» WORK TO COMPLETE:
Your answer should be the exact lines of the data below from the one containing "else snd (lookup3_final" through the one containing "let '(key, s) := lookup3_loop (length data) data (i, i, c)"; please include nothing else.

» THE DATA:

Lemma wrap_mul_r w x y : wrap w (x * wrap w y) = wrap w (x * y).
Proof. apply Zmult_mod_idemp_r. Qed.

Lemma wrap_sub_l w x y : wrap w (wrap w x - y) = wrap w (x - y).
Proof. apply Zminus_mod_idemp_l. Qed.

Lemma wrap_sub_r w x y : wrap w (x - wrap w y) = wrap w (x - y).
Proof. apply Zminus_mod_idemp_r. Qed.

(** Wrapping keeps exactly the low bits. *)
Lemma wrap_testbit w x i :
  0 <= w -> 0 <= i -> Z.testbit (wrap w x) i = (i <? w) && Z.testbit x i.
Proof.
  intros. unfold wrap. destruct (Z.ltb_spec i w).
  - by rewrite Z.mod_pow2_bits_low.
  - rewrite Z.mod_pow2_bits_high by lia. done.
Qed.

Lemma in_width_testbit w x :
  0 <= w -> (forall i, w <= i -> Z.testbit x i = false) -> in_width w x.
Proof.
  intros Hw H. assert (x = wrap w x) as ->; [|by apply wrap_in_width].
  apply Z.bits_inj'. intros i Hi. rewrite wrap_testbit by lia.
  destruct (Z.ltb_spec i w); [done|]. by rewrite H.
Qed.

Lemma in_width_high_bits w x i :
  in_width w x -> w <= i -> Z.testbit x i = false.
Proof.
  intros [? ?] ?.
  destruct (decide (0 <= i)).
  - rewrite <- (Z.mod_small x (2 ^ w)) by lia.
    destruct (decide (0 <= w)); [apply Z.mod_pow2_bits_high; lia|].
    rewrite Z.pow_neg_r in * by lia. lia.
  - by apply Z.testbit_neg_r; lia.
Qed.

Lemma lxor_in_width w x y :
  0 <= w -> in_width w x -> in_width w y -> in_width w (Z.lxor x y).
Proof.
  intros. apply in_width_testbit; [done|]. intros i Hi.
  rewrite Z.lxor_spec, !(in_width_high_bits w) by done. done.
Qed.

Lemma lor_in_width w x y :
  0 <= w -> in_width w x -> in_width w y -> in_width w (Z.lor x y).
Proof.
  intros. apply in_width_testbit; [done|]. intros i Hi.
  rewrite Z.lor_spec, !(in_width_high_bits w) by done. done.
Qed.

Lemma land_in_width_l w x y :
  0 <= w -> in_width w x -> in_width w (Z.land x y).
Proof.
  intros. apply in_width_testbit; [done|]. intros i Hi.
  rewrite Z.land_spec, (in_width_high_bits w x) by done. done.
Qed.

Lemma land_in_width_r w x y :
  0 <= w -> in_width w y -> in_width w (Z.land x y).
Proof. intros. rewrite Z.land_comm. by apply land_in_width_l. Qed.

Lemma shiftr_in_width w x n :
  0 <= w -> 0 <= n -> in_width w x -> in_width w (Z.shiftr x n).
Proof.
  intros. apply in_width_testbit; [done|]. intros i Hi.
  rewrite Z.shiftr_spec by lia. apply (in_width_high_bits w); [done|lia].
Qed.

Lemma in_width_mono v w x : 0 <= v <= w -> in_width v x -> in_width w x.
Proof.
  intros ? [? ?]. split; [done|].
  eapply Z.lt_le_trans; [done|]. apply Z.pow_le_mono_r; lia.
Qed.

Lemma shl_in_width w x n : 0 <= w -> in_width w (shl w x n).
Proof. apply wrap_in_width. Qed.

(** A single bit of a 64 bit word. *)
Lemma shl_1 (k : Z) : 0 <= k < 64 -> shl 64 1 k = 2 ^ k.
Proof.
  intros Hk. unfold shl. rewrite Z.shiftl_1_l. apply wrap_small. split; [by apply Z.pow_nonneg|].
  apply Z.pow_lt_mono_r; lia.
Qed.
(* ===== verification/Error.v ===== *)
(** * Return codes (error.h, error.c)

    A return code is a 64 bit integer that packs an error flag, the version
    and revision of the library, a native error number, user bits, a code
    (adjective), a negation flag and a subject.  The file models the bit
    layout, the accessor macros, the packing macros, the operations on the
    global return code and the formatting of messages. *)
From Stdlib Require Import ZArith Lia Bool String Ascii.
From stdpp Require Import base list numbers option strings pretty.
From S2P Require Import Prelude.

Module Error.

(** The code part of a return code, in the order of error.h. *)
Inductive ina_err : Set :=
  | E_A | E_ACK | E_ACTIVE | E_ALIGNED | E_ALLOWED | E_ASSIGNED
  | E_ATTACHED | E_ATTEMPTED | E_AUTHORIZED | E_AVAILABLE | E_BAD
  | E_BLOCKED | E_BROKEN | E_BUILT | E_BUSY | E_CLOSED | E_COLLIDED
  | E_COMPILED | E_COMPLETE | E_CONFLICTED | E_CONNECTED | E_CONSTRUCTED
  | E_CREATED | E_DEFINED | E_DENIED | E_DEPARTED | E_DESTRUCTED
  | E_DETACHED | E_DETECTED | E_DISABLED | E_DOWN | E_DOWNLOADED | E_EMPTY
  | E_ENABLED | E_ENHANCED | E_ENOUGH | E_EXCEEDED | E_EXCHANGED
  | E_EXECUTABLE | E_EXISTS | E_EXPIRED | E_EXTENDED | E_FAILED | E_FALSE
  | E_FATAL | E_FORBIDDEN | E_FORMATTED | E_FOUND | E_FULL | E_GONE
  | E_GOOD | E_HALTED | E_HIDDEN | E_HOLD | E_IDLE | E_ILLEGAL
  | E_IMPLEMENTED | E_IN_PROGRESS | E_IN_USE | E_INITIALIZED | E_INSERTED
  | E_INSTALLED | E_INTERRUPTED | E_JOINED | E_KNOWN | E_LINKED | E_LOADED
  | E_LOCAL | E_LOCKED | E_LOOPED | E_LOST | E_MERGED | E_MISSING
  | E_MOUNTED | E_NEEDED | E_NO | E_NO_SUCH | E_OFF | E_ON | E_ONLINE
  | E_OPEN | E_ORDERED | E_OUT_OF | E_OUT_OF_RANGE | E_OVERFLOW | E_PADDED
  | E_PARTED | E_PERMITTED | E_POPPED | E_PRELOADED | E_PROCESSABLE
  | E_PROVIDED | E_PUSHED | E_REACHABLE | E_READABLE | E_RECEIVED
  | E_REFUSED | E_REGISTERED | E_REJECTED | E_RELEASED | E_REMOTE
  | E_REMOVED | E_RENDERABLE | E_RESERVED | E_RESET | E_RESPONDING
  | E_RETRIED | E_RIGHT | E_RUNNING | E_SENT | E_SHARED | E_SORTED
  | E_SPECIFIED | E_SPLITTED | E_STALLED | E_STOPPED | E_SUCEEDED
  | E_SUITABLE | E_SUPPORTED | E_SYNCHRONIZED | E_TERMINATED | E_THROWN
  | E_TIMED_OUT | E_TOO_COMPLEX | E_TOO_FEW | E_TOO_LARGE | E_TOO_LONG
  | E_TOO_MANY | E_TOO_MUCH | E_TOO_SIMPLE | E_TOO_SMALL | E_TRIGGERED
  | E_TRUE | E_UNBLOCKED | E_UNDERFLOW | E_UNINITIALIZED | E_UNINSTALLED
  | E_UNIQUE | E_UNLOADED | E_UNLOCKED | E_UNSORTED | E_UP | E_UPDATED
  | E_UPGRADED | E_UPLOADED | E_USED | E_VALID | E_VISIBLE | E_WORKING
  | E_WRITABLE | E_WRONG | E_END_OF | E_RESOLVED | E_MATCH | E_TRY_AGAIN
  | E_PARSED | E_CHANGED.

(** The number each code has before it is shifted to [INA_RC_BIT_C]. *)
Definition ina_err_number (e : ina_err) : Z :=
  match e with
  | E_A => 1 | E_ACK => 2 | E_ACTIVE => 3 | E_ALIGNED => 4 | E_ALLOWED => 5
  | E_ASSIGNED => 6 | E_ATTACHED => 7 | E_ATTEMPTED => 8
  | E_AUTHORIZED => 9 | E_AVAILABLE => 10 | E_BAD => 11 | E_BLOCKED => 12
  | E_BROKEN => 13 | E_BUILT => 14 | E_BUSY => 15 | E_CLOSED => 16
  | E_COLLIDED => 17 | E_COMPILED => 18 | E_COMPLETE => 19
  | E_CONFLICTED => 20 | E_CONNECTED => 21 | E_CONSTRUCTED => 22
  | E_CREATED => 23 | E_DEFINED => 24 | E_DENIED => 25 | E_DEPARTED => 26
  | E_DESTRUCTED => 27 | E_DETACHED => 28 | E_DETECTED => 29
  | E_DISABLED => 30 | E_DOWN => 31 | E_DOWNLOADED => 32 | E_EMPTY => 33
  | E_ENABLED => 34 | E_ENHANCED => 35 | E_ENOUGH => 36 | E_EXCEEDED => 37
  | E_EXCHANGED => 38 | E_EXECUTABLE => 39 | E_EXISTS => 40
  | E_EXPIRED => 41 | E_EXTENDED => 42 | E_FAILED => 43 | E_FALSE => 44
  | E_FATAL => 45 | E_FORBIDDEN => 46 | E_FORMATTED => 47 | E_FOUND => 48
  | E_FULL => 49 | E_GONE => 50 | E_GOOD => 51 | E_HALTED => 52
  | E_HIDDEN => 53 | E_HOLD => 54 | E_IDLE => 55 | E_ILLEGAL => 56
  | E_IMPLEMENTED => 57 | E_IN_PROGRESS => 58 | E_IN_USE => 59
  | E_INITIALIZED => 60 | E_INSERTED => 61 | E_INSTALLED => 62
  | E_INTERRUPTED => 63 | E_JOINED => 64 | E_KNOWN => 65 | E_LINKED => 66
  | E_LOADED => 67 | E_LOCAL => 68 | E_LOCKED => 69 | E_LOOPED => 70
  | E_LOST => 71 | E_MERGED => 72 | E_MISSING => 73 | E_MOUNTED => 74
  | E_NEEDED => 75 | E_NO => 76 | E_NO_SUCH => 77 | E_OFF => 78
  | E_ON => 79 | E_ONLINE => 80 | E_OPEN => 81 | E_ORDERED => 82
  | E_OUT_OF => 83 | E_OUT_OF_RANGE => 84 | E_OVERFLOW => 85
  | E_PADDED => 86 | E_PARTED => 87 | E_PERMITTED => 88 | E_POPPED => 89
  | E_PRELOADED => 90 | E_PROCESSABLE => 91 | E_PROVIDED => 92
  | E_PUSHED => 93 | E_REACHABLE => 94 | E_READABLE => 95
  | E_RECEIVED => 96 | E_REFUSED => 97 | E_REGISTERED => 98
  | E_REJECTED => 99 | E_RELEASED => 100 | E_REMOTE => 101
  | E_REMOVED => 102 | E_RENDERABLE => 103 | E_RESERVED => 104
  | E_RESET => 105 | E_RESPONDING => 106 | E_RETRIED => 107
  | E_RIGHT => 108 | E_RUNNING => 109 | E_SENT => 110 | E_SHARED => 111
  | E_SORTED => 112 | E_SPECIFIED => 113 | E_SPLITTED => 114
  | E_STALLED => 115 | E_STOPPED => 116 | E_SUCEEDED => 117
  | E_SUITABLE => 118 | E_SUPPORTED => 119 | E_SYNCHRONIZED => 120
  | E_TERMINATED => 121 | E_THROWN => 122 | E_TIMED_OUT => 123
  | E_TOO_COMPLEX => 124 | E_TOO_FEW => 125 | E_TOO_LARGE => 126
  | E_TOO_LONG => 127 | E_TOO_MANY => 128 | E_TOO_MUCH => 129
  | E_TOO_SIMPLE => 130 | E_TOO_SMALL => 131 | E_TRIGGERED => 132
  | E_TRUE => 133 | E_UNBLOCKED => 134 | E_UNDERFLOW => 135
  | E_UNINITIALIZED => 136 | E_UNINSTALLED => 137 | E_UNIQUE => 138
  | E_UNLOADED => 139 | E_UNLOCKED => 140 | E_UNSORTED => 141 | E_UP => 142
  | E_UPDATED => 143 | E_UPGRADED => 144 | E_UPLOADED => 145
  | E_USED => 146 | E_VALID => 147 | E_VISIBLE => 148 | E_WORKING => 149
  | E_WRITABLE => 150 | E_WRONG => 151 | E_END_OF => 152
  | E_RESOLVED => 153 | E_MATCH => 154 | E_TRY_AGAIN => 155
  | E_PARSED => 156 | E_CHANGED => 157
  end.
(** One line of [__INA_HASH_LOOKUP3_MIX]: [x -= z; x ^= ROT(z, k); z += y]. *)
Definition mix_line (k x y z : Z) : Z * Z :=
  let x := x -₃₂ z in
  let x := Z.lxor x (lookup3_rot z k) in
  (x, z +₃₂ y).

Definition lookup3_mix (s : Z * Z * Z) : Z * Z * Z :=
  let '(a, b, c) := s in
  let '(a, c) := mix_line 4 a b c in
  let '(b, a) := mix_line 6 b c a in
  let '(c, b) := mix_line 8 c a b in
  let '(a, c) := mix_line 16 a b c in
  let '(b, a) := mix_line 19 b c a in
  let '(c, b) := mix_line 4 c a b in
  (a, b, c).

(** [x ^= y; x -= ROT(y, k)] *)
Definition final_line (k x y : Z) : Z := Z.lxor x y -₃₂ lookup3_rot y k.

Definition lookup3_final (s : Z * Z * Z) : Z * Z * Z :=
  let '(a, b, c) := s in
  let c := final_line 14 c b in
  let a := final_line 11 a c in
  let b := final_line 25 b a in
  let c := final_line 16 c b in
  let a := final_line 4 a c in
  let b := final_line 14 b a in
  let c := final_line 24 c b in
  (a, b, c).

(** [while (size > 12)]: the fuel is the number of bytes, each round consumes
    twelve. *)
Fixpoint lookup3_loop (fuel : nat) (key : list Z) (s : Z * Z * Z) : list Z * (Z * Z * Z) :=
  match fuel with
  | O => (key, s)
  | S fuel =>
      if size_of key <=? 12 then (key, s) else
      let '(a, b, c) := s in
      let s := (a +₃₂ read32 key 0, b +₃₂ read32 key 4, c +₃₂ read32 key 8) in
      lookup3_loop fuel (drop 12 key) (lookup3_mix s)
  end.

(** The [switch (size)] with its fall through cases. *)
Definition lookup3_tail (key : list Z) (s : Z * Z * Z) : Z * Z * Z :=
  let '(a, b, c) := s in
  let size := size_of key in
  if size =? 12 then (a +₃₂ read32 key 0, b +₃₂ read32 key 4, c +₃₂ read32 key 8)
  else if 8 <=? size then
    let c := if 11 <=? size then c +₃₂ shl 32 (byte_at key 10) 16 else c in
    let c := if 10 <=? size then c +₃₂ shl 32 (byte_at key 9) 8 else c in
    let c := if 9 <=? size then c +₃₂ byte_at key 8 else c in
    (a +₃₂ read32 key 0, b +₃₂ read32 key 4, c)
  else if 4 <=? size then
    let b := if 7 <=? size then b +₃₂ shl 32 (byte_at key 6) 16 else b in
    let b := if 6 <=? size then b +₃₂ shl 32 (byte_at key 5) 8 else b in
    let b := if 5 <=? size then b +₃₂ byte_at key 4 else b in
    (a +₃₂ read32 key 0, b, c)
  else
    let a := if 3 <=? size then a +₃₂ shl 32 (byte_at key 2) 16 else a in
    let a := if 2 <=? size then a +₃₂ shl 32 (byte_at key 1) 8 else a in
    let a := if 1 <=? size then a +₃₂ byte_at key 0 else a in
    (a, b, c).

Definition ina_hash_32_lookup3 (hash : Z) (data : list Z) : Z :=
  let i := u32 (0xdeadbeef + u32 (size_of data) + hash) in
  let '(key, s) := lookup3_loop (length data) data (i, i, i) in
  if size_of key =? 0 then snd s
  else snd (lookup3_final (lookup3_tail key s)).

Definition ina_hash_64_lookup3 (hash : Z) (data : list Z) : Z :=
  let i := u32 (u64 (u32 (0xdeadbeef + u32 (size_of data)) + Z.land hash 0xffffffff)) in
  let c := u32 (i + Z.shiftr hash 32) in
  let '(key, s) := lookup3_loop (length data) data (i, i, c) in
  if size_of key =? 0 then let '(_, b, c) := s in c +₆₄ shl 64 b 32
  else let '(_, b, c) := lookup3_final (lookup3_tail key s) in c +₆₄ shl 64 b 32.

(** ** SuperFastHash *)

(** A [signed char] promoted to [int]. *)
Definition sext8 (b : Z) : Z := if b <? 128 then b else b - 256.

Fixpoint superfast_loop (n : nat) (data : list Z) (hash : Z) : list Z * Z :=
  match n with
  | O => (data, hash)
  | S n =>
      let hash := hash +₃₂ read16 data 0 in
      let tmp := Z.lxor (shl 32 (read16 data 2) 11) hash in
      let hash := Z.lxor (shl 32 hash 16) tmp in
      let hash := hash +₃₂ Z.shiftr hash 11 in
      superfast_loop n (drop 4 data) hash
  end.

Definition superfast_avalanche (hash : Z) : Z :=
  let hash := Z.lxor hash (shl 32 hash 3) in
  let hash := hash +₃₂ Z.shiftr hash 5 in
  let hash := Z.lxor hash (shl 32 hash 4) in
  let hash := hash +₃₂ Z.shiftr hash 17 in
  let hash := Z.lxor hash (shl 32 hash 25) in
  hash +₃₂ Z.shiftr hash 6.
(* ===== verification/Hashtable.v ===== *)
(** * Hash tables (hashtable.c)

    A table is an array of buckets, each a growing array of nodes scanned
    linearly.  The model keeps the arrays as lists ([[]] for the null pointer),
    pointers into them as indices, client data as an address with 0 for the
    null pointer, and the statistics channel as the list of events pushed to
    it.  Memory for nodes comes from a zero filled dynamic pool; allocation is
    taken to succeed. *)
From Stdlib Require Import ZArith Lia Bool String Ascii.
From stdpp Require Import base numbers option list fin_maps gmap strings.
From S2P Require Import Prelude Error Hash.
Import Error Hash.

Module Hashtable.
Local Open Scope inac_scope.

(** ** Data *)

Definition INA_HASHTABLE_BUCKET_SIZE : Z := 32.
Definition INA_HASHTABLE_DEFAULT_CAPACITY : Z := 32.
Definition INA_HASHTABLE_MAX_KEY_LEN : Z := 16.
Definition INA_HASHTABLE_CF_PREALLOCATED : Z := 4.
Definition INA_HASHTABLE_CF_STAT : Z := 16.
Definition INA_HASHTABLE_MAX_STAT_TABLES : Z := 16.
Definition INT_MAX : Z := 2 ^ 31 - 1.
Definition sizeof_node : Z := 24.
Definition sizeof_bucket : Z := 32.

(** [ina_hashtable_node_s]: the bytes of the key union and the data. *)
Record node := Node { n_key : list Z; n_data : Z }.

Definition zero_node : node := Node (repeat 0 (Z.to_nat INA_HASHTABLE_MAX_KEY_LEN)) 0.

(** [node->key.u32] *)
Definition key_u32 (n : node) : Z := read32 (n_key n) 0.

(** [in_hashtable_bucket_s] *)
Record bucket := Bucket {
  b_nodes : list node;
  b_count : Z;
  b_max : Z;
  b_free : Z;
  b_hash : Z
}.

Definition zero_bucket : bucket := Bucket [] 0 0 0 0.

Inductive ina_hashtable_key_type_t : Set :=
  | INA_HASHTABLE_UNDEFINED_KEY
  | INA_HASHTABLE_INT32_KEY
  | INA_HASHTABLE_UINT32_KEY
  | INA_HASHTABLE_INT64_KEY
  | INA_HASHTABLE_UINT64_KEY
  | INA_HASHTABLE_STR_KEY
  | INA_HASHTABLE_PTR_KEY.

Definition key_type_number (t : ina_hashtable_key_type_t) : Z :=
  match t with
  | INA_HASHTABLE_UNDEFINED_KEY => -1
  | INA_HASHTABLE_INT32_KEY => 0
  | INA_HASHTABLE_UINT32_KEY => 1
  | INA_HASHTABLE_INT64_KEY => 2
  | INA_HASHTABLE_UINT64_KEY => 3
  | INA_HASHTABLE_STR_KEY => 4
  | INA_HASHTABLE_PTR_KEY => 5
  end.

Inductive ina_hashtable_event_id_t : Set :=
  | EVENT_IDLE | EVENT_META | EVENT_NEW | EVENT_SET_BEGIN | EVENT_SET_END
  | EVENT_GET_BEGIN | EVENT_GET_END | EVENT_REMOVE_BEGIN | EVENT_REMOVE_END
  | EVENT_EXPANSION | EVENT_FREE.

Record ina_hashtable_event := Event {
  ev_ts : Z;
  ev_event_id : ina_hashtable_event_id_t;
  ev_hashtable_id : Z;
  ev_data1 : Z;
  ev_data2 : Z
}.

(** The two function pointers of the table, at most one of which is set. *)
Inductive hash_fn :=
  | hash32_fn (h : Z -> list Z -> Z)
  | hash64_fn (h : Z -> list Z -> Z)
  | hash_unset.

(** [ina_hashtable_s]; [ht_ullc_ctx] is the statistics channel, if any. *)
Record hashtable := Hashtable_ {
  ht_hash_type : Z;
  ht_pool_size : Z;
  ht_capacity : Z;
  ht_key_len : Z;
  ht_key_type : ina_hashtable_key_type_t;
  ht_buckets : list bucket;
  ht_hash_fn : hash_fn;
  ht_cf : Z;
  ht_count : Z;
  ht_ullc_ctx : option (list ina_hashtable_event);
  ht_id : Z
}.

Definition set_buckets (ht : hashtable) (bs : list bucket) : hashtable :=
  Hashtable_ (ht_hash_type ht) (ht_pool_size ht) (ht_capacity ht) (ht_key_len ht) (ht_key_type ht) bs
    (ht_hash_fn ht) (ht_cf ht) (ht_count ht) (ht_ullc_ctx ht) (ht_id ht).
Definition set_count (ht : hashtable) (n : Z) : hashtable :=
  Hashtable_ (ht_hash_type ht) (ht_pool_size ht) (ht_capacity ht) (ht_key_len ht) (ht_key_type ht)
    (ht_buckets ht) (ht_hash_fn ht) (ht_cf ht) n (ht_ullc_ctx ht) (ht_id ht).
Definition set_events (ht : hashtable) (es : option (list ina_hashtable_event)) : hashtable :=
  Hashtable_ (ht_hash_type ht) (ht_pool_size ht) (ht_capacity ht) (ht_key_len ht) (ht_key_type ht)
    (ht_buckets ht) (ht_hash_fn ht) (ht_cf ht) (ht_count ht) es (ht_id ht).
Definition update_bucket (ht : hashtable) (j : nat) (f : bucket -> bucket) : hashtable :=
  set_buckets ht (alter f j (ht_buckets ht)).
Definition bucket_at (ht : hashtable) (j : nat) : bucket := List.nth j (ht_buckets ht) zero_bucket.

(** ** Identifiers of tables with statistics *)

(** The [while] of [__ina_set_hashtable_id]; [__hashtable_id[16]], which it
    reads before it tests the bound, is taken to be 0 (it cannot change the
    outcome). *)
Fixpoint first_unused (fuel : nat) (ids : list Z) (id : Z) : Z :=
  match fuel with
  | O => id
  | S fuel =>
      if negb (nthZ 0 ids id =? 0) && (id <? INA_HASHTABLE_MAX_STAT_TABLES)
      then first_unused fuel ids (id + 1) else id
  end.

Definition __ina_set_hashtable_id (ids : list Z) : list Z * result Z :=
  let id := first_unused 17 ids 0 in
  let id := id + 1 in
  if INA_HASHTABLE_MAX_STAT_TABLES <? id then (ids, Err (INA_ERR E_EXCEEDED))
  else (<[Z.to_nat (id - 1) := 1]> ids, Ok id).

(** [ina_hashtable_free] on the identifiers: [__hashtable_id[ht->id] = 0];
    with the identifier 16 the write is past the array. *)
Definition ina_hashtable_free (ids : list Z) (ht : hashtable) : list Z :=
  <[Z.to_nat (ht_id ht) := 0]> ids.

(** ** Operations *)

Section Operations.
(** The time stamp of the [n]-th event of a table. *)
Variable clock : nat -> Z.
(** The hash functions that are vendored or hardware instructions. *)
Variable external_hash : ina_hash_type_t -> Z -> list Z -> Z.

Definition __ina_push_event (ht : hashtable) (event : ina_hashtable_event_id_t) (data1 data2 : Z)
    : hashtable :=
  match ht_ullc_ctx ht with
  | None => ht
  | Some es => set_events ht (Some (es ++ [Event (clock (length es)) event (ht_id ht) (u64 data1) (u64 data2)]))
  end.

(** The index of the key's bucket. *)
Definition bucket_index (ht : hashtable) (key : list Z) : Z :=
  match ht_hash_fn ht with
  | hash32_fn h => h 0 key mod ht_capacity ht
  | hash64_fn h => h 0 key mod ht_capacity ht
  | hash_unset => 0
  end.

Definition set_hash (h : Z) (b : bucket) : bucket :=
  Bucket (b_nodes b) (b_count b) (b_max b) (b_free b) h.

(** [__ina_bucket]: the index, and the table in which the bucket has noted
    the hash. *)
Definition __ina_bucket (ht : hashtable) (key : list Z) : nat * hashtable :=
  let h := bucket_index ht key in
  (Z.to_nat h, update_bucket ht (Z.to_nat h) (set_hash h)).

(** [0 == ina_mem_cmp(&next->key, key, key_len)] *)
Definition key_eqb (n : node) (key : list Z) : bool :=
  bool_decide (take (length key) (n_key n) = key).

(** The [switch] over the key type. *)
Definition key_len_of (t : ina_hashtable_key_type_t) : option Z :=
  match t with
  | INA_HASHTABLE_UINT32_KEY | INA_HASHTABLE_INT32_KEY => Some 4
  | INA_HASHTABLE_INT64_KEY | INA_HASHTABLE_UINT64_KEY => Some 8
  | INA_HASHTABLE_STR_KEY => Some INA_HASHTABLE_MAX_KEY_LEN
  | INA_HASHTABLE_PTR_KEY => Some 8
  | INA_HASHTABLE_UNDEFINED_KEY => None
  end.

(** The [switch] over the hash type. *)
Definition hash_fn_of (t : ina_hash_type_t) : hash_fn :=
  match t with
  | INA_HASH32_CRC => hash32_fn ina_hash_crc32
  | INA_HASH32_LOOKUP3 => hash32_fn ina_hash_32_lookup3
  | INA_HASH32_DJB => hash32_fn ina_hash_32_djb
  | INA_HASH32_JENKINS_OOAT => hash32_fn ina_hash_32_jenkins_ooat
  | INA_HASH32_FNV => hash32_fn ina_hash_32_fnv
  | INA_HASH32_SUPERFAST => hash32_fn ina_hash_32_superfast
  | INA_HASH32_SDBM => hash32_fn ina_hash_sdbm
  | INA_HASH32_FNV_YOSHIMITSU => hash32_fn ina_hash_32_fnv_yoshimitsu
  | INA_HASH32_MURMUR3 => hash32_fn ina_hash_32_murmur3
  | INA_HASH32_SPOOKY => hash32_fn ina_hash_32_spooky
  | INA_HASH32_XXHASH | INA_HASH32_CRC_HW | INA_HASH32_MEMMASH | INA_HASH32_FALKHASH
  | INA_HASH32_T1HA0 | INA_HASH32_T1HA1 => hash32_fn (external_hash t)
  | INA_HASH64_LOCKUP3 => hash64_fn ina_hash_64_lookup3
  | INA_HASH64_FNV => hash64_fn ina_hash_64_fnv
  | INA_HASH64_SPOOKY => hash64_fn ina_hash_64_spooky
  | INA_HASH64_XXHASH | INA_HASH64_CRC_HW | INA_HASH64_MEMMASH | INA_HASH64_FALKHASH
  | INA_HASH64_T1HA0 | INA_HASH64_T1HA1 => hash64_fn (external_hash t)
  end.

Definition prealloc_bucket (b : bucket) : bucket :=
  Bucket (repeat zero_node (Z.to_nat (INA_HASHTABLE_BUCKET_SIZE + 1))) (b_count b)
    INA_HASHTABLE_BUCKET_SIZE (b_free b) (b_hash b).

» SOLUTION TO THE EXERCISE:
  else snd (lookup3_final (lookup3_tail key s)).

Definition ina_hash_64_lookup3 (hash : Z) (data : list Z) : Z :=
  let i := u32 (u64 (u32 (0xdeadbeef + u32 (size_of data)) + Z.land hash 0xffffffff)) in
  let c := u32 (i + Z.shiftr hash 32) in
  let '(key, s) := lookup3_loop (length data) data (i, i, c) in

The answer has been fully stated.